Dakota’s doctors gave him little hope of ever having a normal life. However, Dakota along with the therapists at Ability Rehabilitation refused to accept defeat. “The doctors said that I probably wouldn’t be able to walk again,” says Dakota. “(Ability Rehabilitation) helped me get to the point where I could walk again on my own. It was a struggle for a long time, but they helped me get my independence back.”

Symptoms of Muscular Dystrophy

Signs of muscle weakness can be seen by age 3, beginning in the hip, pelvic, thigh, and shoulder muscles, and later manifesting in the muscles of the arms, legs, and torso. By adolescence, the heart and breathing muscles can also be affected.

Common early symptoms of muscular dystrophy include:

  • Waddling gait
  • Muscle pain and stiffness
  • Difficulty running and jumping
  • Toe-walking
  • Problems sitting up or standing
  • Delayed speech
  • Frequent falling

As the disease progresses, symptoms can include:

  • Inability to walk
  • Muscle and tendon shrinkage, further limiting movement
  • Severe breathing problems requiring assisted breathing
  • A curvature of the spine
  • Cardiac issues
  • Difficulty swallowing requiring a feeding tube

There are no cures for muscular dystrophy. Some gene therapies are currently being trialed to combat the disease.

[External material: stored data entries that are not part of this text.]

(** * college_backend: users, notices and syllabus applications

    A shallow embedding of the Django models, serializers and views that
    carry the Head-of-Department succession rules, the subject-code
    generator, the notice audience rule and the role gates, followed by the
    properties established about them.

    Conventions.
    - A database table is the list of its rows in insertion order; an
      unsaved model instance has [pk = None].
    - Every statement that touches the database takes the table and returns
      the new one; a Python exception is a value of [Py.exn].
    - Instants are integers counting microseconds (the resolution of a
      Python [datetime]); a calendar date is the number of its day. *)

From Stdlib Require Import ZArith List String Ascii Bool Lia DecimalString
  Sorted.
Import ListNotations.

(* ================================================================== *)
(** * Part I: the program *)
(* ================================================================== *)

(** ** The Python and Django runtime the sources rely on *)

Module Py.

(** Exceptions raised by the modelled code paths. *)
Inductive exn : Type :=
| NameError (name : string)
| AttributeError (what : string)
| RelatedObjectDoesNotExist (field : string)
| IntegrityError (constraint : string)
| MultipleObjectsReturned
| KeyError (key : string)
| ValueError (msg : string)
| ValidationError (detail : string).

(** Truth value of a [str]: only the empty string is falsy. *)
Definition truthy (s : string) : bool := negb (String.eqb s EmptyString).

(** Truth value of an optional [str] ([None] is falsy as well). *)
Definition truthy_opt (o : option string) : bool :=
  match o with
  | Some s => truthy s
  | None => false
  end.

(** [x in l] for a list of strings. *)
Definition str_in (x : string) (l : list string) : bool :=
  existsb (String.eqb x) l.

(** [str.upper] on ASCII text. *)
Definition upper_ascii (c : ascii) : ascii :=
  let n := nat_of_ascii c in
  if (97 <=? n)%nat && (n <=? 122)%nat then ascii_of_nat (n - 32) else c.

Fixpoint upper (s : string) : string :=
  match s with
  | EmptyString => EmptyString
  | String c r => String (upper_ascii c) (upper r)
  end.

(** [str.lower] on ASCII text. *)
Definition lower_ascii (c : ascii) : ascii :=
  let n := nat_of_ascii c in
  if (65 <=? n)%nat && (n <=? 90)%nat then ascii_of_nat (n + 32) else c.

Fixpoint lower (s : string) : string :=
  match s with
  | EmptyString => EmptyString
  | String c r => String (lower_ascii c) (lower r)
  end.

Definition is_none {A : Type} (o : option A) : bool :=
  match o with
  | Some _ => false
  | None => true
  end.

(** [str(n)] for an [int]. *)
Definition str (z : Z) : string := NilZero.string_of_int (Z.to_int z).

(** [f"{n:02d}"]: the sign counts towards the width of two, zeros fill
    between the sign and the digits, and a longer number is not cut. *)
Definition format_02d (z : Z) : string :=
  if (z <? 0)%Z then str z
  else if (z <? 10)%Z then String "0"%char (str z)
  else str z.

(** [s[n:]] for [n >= 0]: never raises, empty once [n] passes the end. *)
Fixpoint slice_from (n : nat) (s : string) : string :=
  match n, s with
  | O, _ => s
  | S _, EmptyString => EmptyString
  | S m, String _ r => slice_from m r
  end.

(** Characters [int()] strips around a literal. *)
Definition is_space (c : ascii) : bool :=
  let n := nat_of_ascii c in
  ((9 <=? n)%nat && (n <=? 13)%nat) || ((28 <=? n)%nat && (n <=? 32)%nat).

Fixpoint lstrip (s : string) : string :=
  match s with
  | EmptyString => EmptyString
  | String c r => if is_space c then lstrip r else s
  end.

Fixpoint rev_onto (s acc : string) : string :=
  match s with
  | EmptyString => acc
  | String c r => rev_onto r (String c acc)
  end.

Definition strip (s : string) : string :=
  rev_onto (lstrip (rev_onto (lstrip s) EmptyString)) EmptyString.

Definition digit_val (c : ascii) : option Z :=
  let n := nat_of_ascii c in
  if (48 <=? n)%nat && (n <=? 57)%nat then Some (Z.of_nat (n - 48)) else None.

(** Digits of a decimal literal; a single underscore may sit between two
    digits. [after_digit] tells whether the previous character was a
    digit. *)
Fixpoint int_digits (after_digit : bool) (acc : Z) (s : string) : option Z :=
  match s with
  | EmptyString => if after_digit then Some acc else None
  | String c r =>
      match digit_val c with
      | Some d => int_digits true (10 * acc + d)%Z r
      | None =>
          if Ascii.eqb c "_"%char && after_digit
          then int_digits false acc r
          else None
      end
  end.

Dakota’s disease had progressed to the point where he couldn’t get in the shower on his own. The simplest tasks such as getting food in the refrigerator made him exceedingly tired. “Sometimes muscular dystrophy takes a toll on your body,” says Dakota. “Just doing simple things makes you tired.”

Never Giving Up

Despite the odds and the adverse prognosis given by his doctors, Dakota persevered in his rehabilitation efforts, encouraged by the gradual yet consistent results he witnessed through his rehabilitation program.

“Before, I needed everyone to help me at home,” says Dakota. “Now I can get in the shower by myself. I can get food and get into bed by myself. It makes me feel like I can do stuff on my own.”

Dakota praises the Ability Rehabilitation staff for their support and care throughout his health journey. “Everybody here is really nice. They treat you like you’re family when you come here,” he says. “They make you feel like it’s your home. The people at the front desk always say hi to you every time you come in; they know your name. Everyone who works here is rooting for you to get back to your normal life.”

Grateful for the success of his rehabilitation journey, Dakota wishes for others to experience the same positive and life-enhancing results. “I would recommend anyone to come here and get help for an injury they had or who are just trying to get their strength back or anything like that,” he says.